Following ordination, he served in pastoral ministry within the Ukrainian Catholic Eparchy of Saint Volodymyr the Great of Paris. He was rector of All Saints Parish in Vincennes (2016–2019), parish vicar, and later administrator of the cathedral parish in Paris. He coordinated the eparchial commission for ecumenism and interreligious relations and served on the Pastoral Council of the Patriarchal Curia of the Ukrainian Greek Catholic Church.

On 21 March 2022, he was appointed protosyncellus (vicar general) of the Paris eparchy.

== Episcopacy ==
On 1 October 2025, the Holy See announced that Pope Leo XIV had appointed Rantsya as bishop of the Ukrainian Catholic Eparchy of Saint Volodymyr the Great of Paris, filling the vacancy after the previous bishop, Borys Gudziak, was transferred and Hlib Lonchyna served as apostolic administrator.

He was consecrated as bishop on 18 December 2025 at the Church of Saint‑Sulpice in Paris, with Major Archbishop Sviatoslav Shevchuk as principal consecrator, and Archbishop Borys Gudziak and Bishop Hlib Lonchyna as co‑consecrators.
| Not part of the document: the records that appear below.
(** The texts of the recommendations, each with the values its template
    interpolates; rendering a number to text ([float(d):.0f]) belongs to
    the template. *)
Inductive Recommendation :=
| Overspending (difference : Decimal)
| TopCategory (name : option string) (total : Decimal)
| FastGrowth
| HighAverage (avg : float)
| SingleCategory
| Balanced.

(** [category__name] of a row: the name across the join, NULL without a
    category. *)
Definition category__name (db : DB) (t : TransactionRow) : option string :=
  c ← transaction_category t; category_name <$> categories db !! c.

(** [.values(key).annotate(total=Sum("amount"))]: one group per distinct
    key, with the sum of the amounts of its rows. *)
Definition annotate_total {K} `{EqDecision K} (key : TransactionRow → K)
    (rows : list TransactionRow) : list (K * Decimal) :=
  (λ k, (k, foldr (λ t acc, transaction_amount t + acc) 0
                  (filter (λ t, key t = k) rows)))
  <$> remove_dups (key <$> rows).

(** [.order_by("-total").first()]: a group of greatest total, [None] when
    there is no group.  Among equal totals the database decides; here the
    earliest in the list wins. *)
Definition first_by_total {K} (groups : list (K * Decimal)) : option (K * Decimal) :=
  foldr (λ g best, match best with
                   | Some b => if g.2 <? b.2 then Some b else Some g
                   | None => Some g
                   end) None groups.

Definition is_expense : positive → TransactionRow → bool :=
  λ _ t, bool_decide (transaction_type t = "expense"%string).

Definition is_income : positive → TransactionRow → bool :=
  λ _ t, bool_decide (transaction_type t = "income"%string).

(** [DashboardView.generate_ai_recommendations]; [now] is the date read from
    the clock inside. *)
Definition generate_ai_recommendations (db : DB) (now : Date) (user : positive)
    (transactions_qs : QuerySet TransactionRow) (income expense : Decimal)
    : list Recommendation :=
  let recommendations : list Recommendation := [] in
  let expenses : list TransactionRow :=
    (map_to_list (qs_rows (qfilter is_expense transactions_qs) (transactions db))).*2 in
  (* 1 *)
  let recommendations :=
    if income <? expense
    then recommendations ++ [Overspending (expense - income)]
    else recommendations in
  (* 2 *)
  let top_cat := first_by_total (annotate_total (category__name db) expenses) in
  let recommendations :=
    match top_cat with
    | Some top_cat => recommendations ++ [TopCategory top_cat.1 top_cat.2]
    | None => recommendations
    end in
  (* 3 *)
  let week_ago := now - 7 in
  let week_expense :=
    Sum transaction_amount
        (qs_rows (qfilter (λ _ t, bool_decide (transaction_type t = "expense"%string)
                                  && (week_ago <=? transaction_date t))
                          transactions_qs)
                 (transactions db)) in
  let recommendations :=
    (* week_expense > expense * Decimal("0.5"), with 0.5 = 5/10 *)
    if (0 <? week_expense) && (expense * 5 <? week_expense * 10)
    then recommendations ++ [FastGrowth]
    else recommendations in
  (* 4 *)
  let expenses_list := (λ t, float_of_Decimal (transaction_amount t)) <$> expenses in
  let recommendations :=
    match expenses_list with
    | [] => recommendations
    | _ =>
        let avg := float_div_len (float_sum expenses_list) (length expenses_list) in
        if float_gt_3000 avg
        then recommendations ++ [HighAverage avg]
        else recommendations
    end in
  (* 5 *)
  let categories_count := length (remove_dups (transaction_category <$> expenses)) in
  let recommendations :=
    if bool_decide (categories_count = 1%nat)
    then recommendations ++ [SingleCategory]
    else recommendations in
  (* 6 *)
  let recommendations :=
    match recommendations with
    | [] => recommendations ++ [Balanced]
    | _ => recommendations
    end in
  recommendations.

(** [s.isdigit()]: [s] is not empty and each of its characters is a
    digit, decimal or not. *)
Definition isdigit (s : str) : bool :=
  negb (bool_decide (s = []))
  && forallb (λ c, bool_decide (is_Some (decimal c)) || other_digit c) s.

(** [int(s)], which the lookup [id=card_id] applies to its argument, for
    an [s] that [isdigit] accepts (it holds no sign, blank or underscore);
    [None] stands for [ValueError], raised when [s] is longer than the
    limit of the interpreter or holds a digit that is not a decimal
    digit. *)
Definition int (s : str) : option N :=
  if bool_decide (int_max_str_digits ≠ 0%nat)
     && bool_decide (int_max_str_digits < length s)%nat
  then None
  else foldl (λ acc c, a ← acc; d ← decimal c; Some (a * 10 + d)%N) (Some 0%N) s.

(** What the template context holds of the figures studied here; the period
    title, the last ten transactions and the chart series are left out. *)
Record Context := mkContext {
  ctx_period : string;
  ctx_start_date : Date;
  ctx_selected_card : option Card;
  ctx_income : Decimal;
  ctx_expense : Decimal;
  ctx_balance : Decimal;
  ctx_ai_recommendations : list Recommendation
}.

(** The base queryset of the dashboard: the user's transactions from
    [start_date] to [today], of the selected card when there is one. *)
Definition dashboard_transactions (user : positive) (start_date today : Date)
    (selected_card : option Card) : QuerySet TransactionRow :=
  let transactions_qs :=
    qfilter (λ _ t, bool_decide (transaction_user t = user)
                    && (start_date <=? transaction_date t)
                    && (transaction_date t <=? today)) objects in
  match selected_card with
  | Some c => qfilter (λ _ t, bool_decide (transaction_card t = Some (card_pk c))) transactions_qs
  | None => transactions_qs
  end.

(** [DashboardView.get_context_data] for the logged-in [user];
    [GET_period] and [GET_card] are the query parameters, [today] the date
    read from the clock at the start and [now] the one read inside
    [generate_ai_recommendations].  The lookup [cards.filter(id=card_id)]
    converts [card_id] with [int] and raises [ValueError] when that
    fails; no row has the primary key 0. *)
Definition DashboardView_get_context_data (db : DB) (today now : Date)
    (user : positive) (GET_period : option string) (GET_card : option str)
    : exn + Context :=
  let period := default "month"%string GET_period in
  let start_date :=
    if bool_decide (period = "week"%string) then today - datetime.weekday today
    else if bool_decide (period = "year"%string) then datetime.first_of_year today
    else datetime.first_of_month today in
  let cards_qs : QuerySet CardRow :=
    qfilter (λ _ c, bool_decide (card_user c = user)) objects in
  let selected_card : exn + option Card :=
    match GET_card with
    | Some card_id =>
        if negb (bool_decide (card_id = [])) && isdigit card_id
        then
          match int card_id with
          | Some N0 => inr None
          | Some (Npos k) => inr (mkCard k <$> qs_get cards_qs (cards db) k)
          | None => inl ValueError
          end
        else inr None
    | None => inr None
    end in
  match selected_card with
  | inl e => inl e
  | inr selected_card =>
      let transactions_qs := dashboard_transactions user start_date today selected_card in
      let income :=
        Sum transaction_amount (qs_rows (qfilter is_income transactions_qs) (transactions db)) in
      let expense :=
        Sum transaction_amount
            (qs_rows (qfilter is_expense transactions_qs) (transactions db)) in
      let balance :=
        match selected_card with
        | Some c => balance c
        | None => Sum card_balance (qs_rows cards_qs (cards db))
        end in
      inr (mkContext period start_date selected_card income expense balance
             (generate_ai_recommendations db now user transactions_qs income expense))
  end.

End Dashboard.

(** ** [TransactionFilterForm] and [TransactionListView] *)

(** A value submitted for an optional field: absent or empty, not
    parsable, or parsed. *)
Inductive Submitted (A : Type) :=
| Empty
| Malformed
| Parsed (a : A).
Arguments Empty {A}.
Arguments Malformed {A}.
Arguments Parsed {A} a.

(** The query string of the list view, as the filter form reads it.  A
    category value that is no primary key of the table behaves as a key
    outside every queryset. *)
Record FilterData := mkFilterData {
  filter_type : option string;
  filter_category : option positive;
  filter_date_from : Submitted Date;
  filter_date_to : Submitted Date
}.

(** The keys of [Transaction.TYPE_CHOICES], which [transactions/models.py]
    declares; the statements hold whatever the list is. *)
Class TransactionChoices := { TYPE_CHOICES : list string }.

(** [Category.objects.none()] *)
Definition none {R} : QuerySet R := λ _ _, false.

Record TransactionFilterForm := mkTransactionFilterForm {
  filter_data : FilterData;
  filter_category_queryset : QuerySet CategoryRow
}.

(** [TransactionFilterForm.__init__(data, user=user)] *)
Definition TransactionFilterForm_init (data : FilterData) (user : option positive)
    : TransactionFilterForm :=
  let category_qs : QuerySet CategoryRow := none in
  let category_qs :=
    match user with
    | Some u =>
        qfilter (λ _ c, bool_decide (category_user c = u) && category_is_active c) objects
    | None => category_qs
    end in
  mkTransactionFilterForm data category_qs.

Record FilterCleaned := mkFilterCleaned {
  cleaned_type : string;
  cleaned_category : option positive;
  cleaned_date_from : option Date;
  cleaned_date_to : option Date
}.

(** [DateField.clean] of an optional date. *)
Definition clean_date (v : Submitted Date) : option (option Date) :=
  match v with
  | Empty => Some None
  | Malformed => None
  | Parsed d => Some (Some d)
  end.

Section ListView.
Context `{TransactionChoices}.

(** [form.is_valid()] and [form.cleaned_data] of the filter form: no field
    is required; the type must be empty or one of the choices, the
    category one the queryset selects, the dates parsable. *)
Definition TransactionFilterForm_clean (form : TransactionFilterForm) (db : DB)
    : option FilterCleaned :=
  ty ← (let v := default ""%string (filter_type (filter_data form)) in
        if bool_decide (v = ""%string) || bool_decide (v ∈ TYPE_CHOICES)
        then Some v else None);
  category ← clean_choice (filter_category_queryset form) (categories db)
                          (filter_category (filter_data form));
  date_from ← clean_date (filter_date_from (filter_data form));
  date_to ← clean_date (filter_date_to (filter_data form));
  Some (mkFilterCleaned ty (fst <$> category) date_from date_to).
On the same day, he was formally installed as eparch.

As eparch, Rantsya has emphasized pastoral care for the Ukrainian diaspora, promotion of ecumenical dialogue, youth engagement, and strengthening of eparchial educational programs. He has actively participated in European Catholic networks and met with French and Belgian church authorities to foster cooperation among Eastern Catholic communities.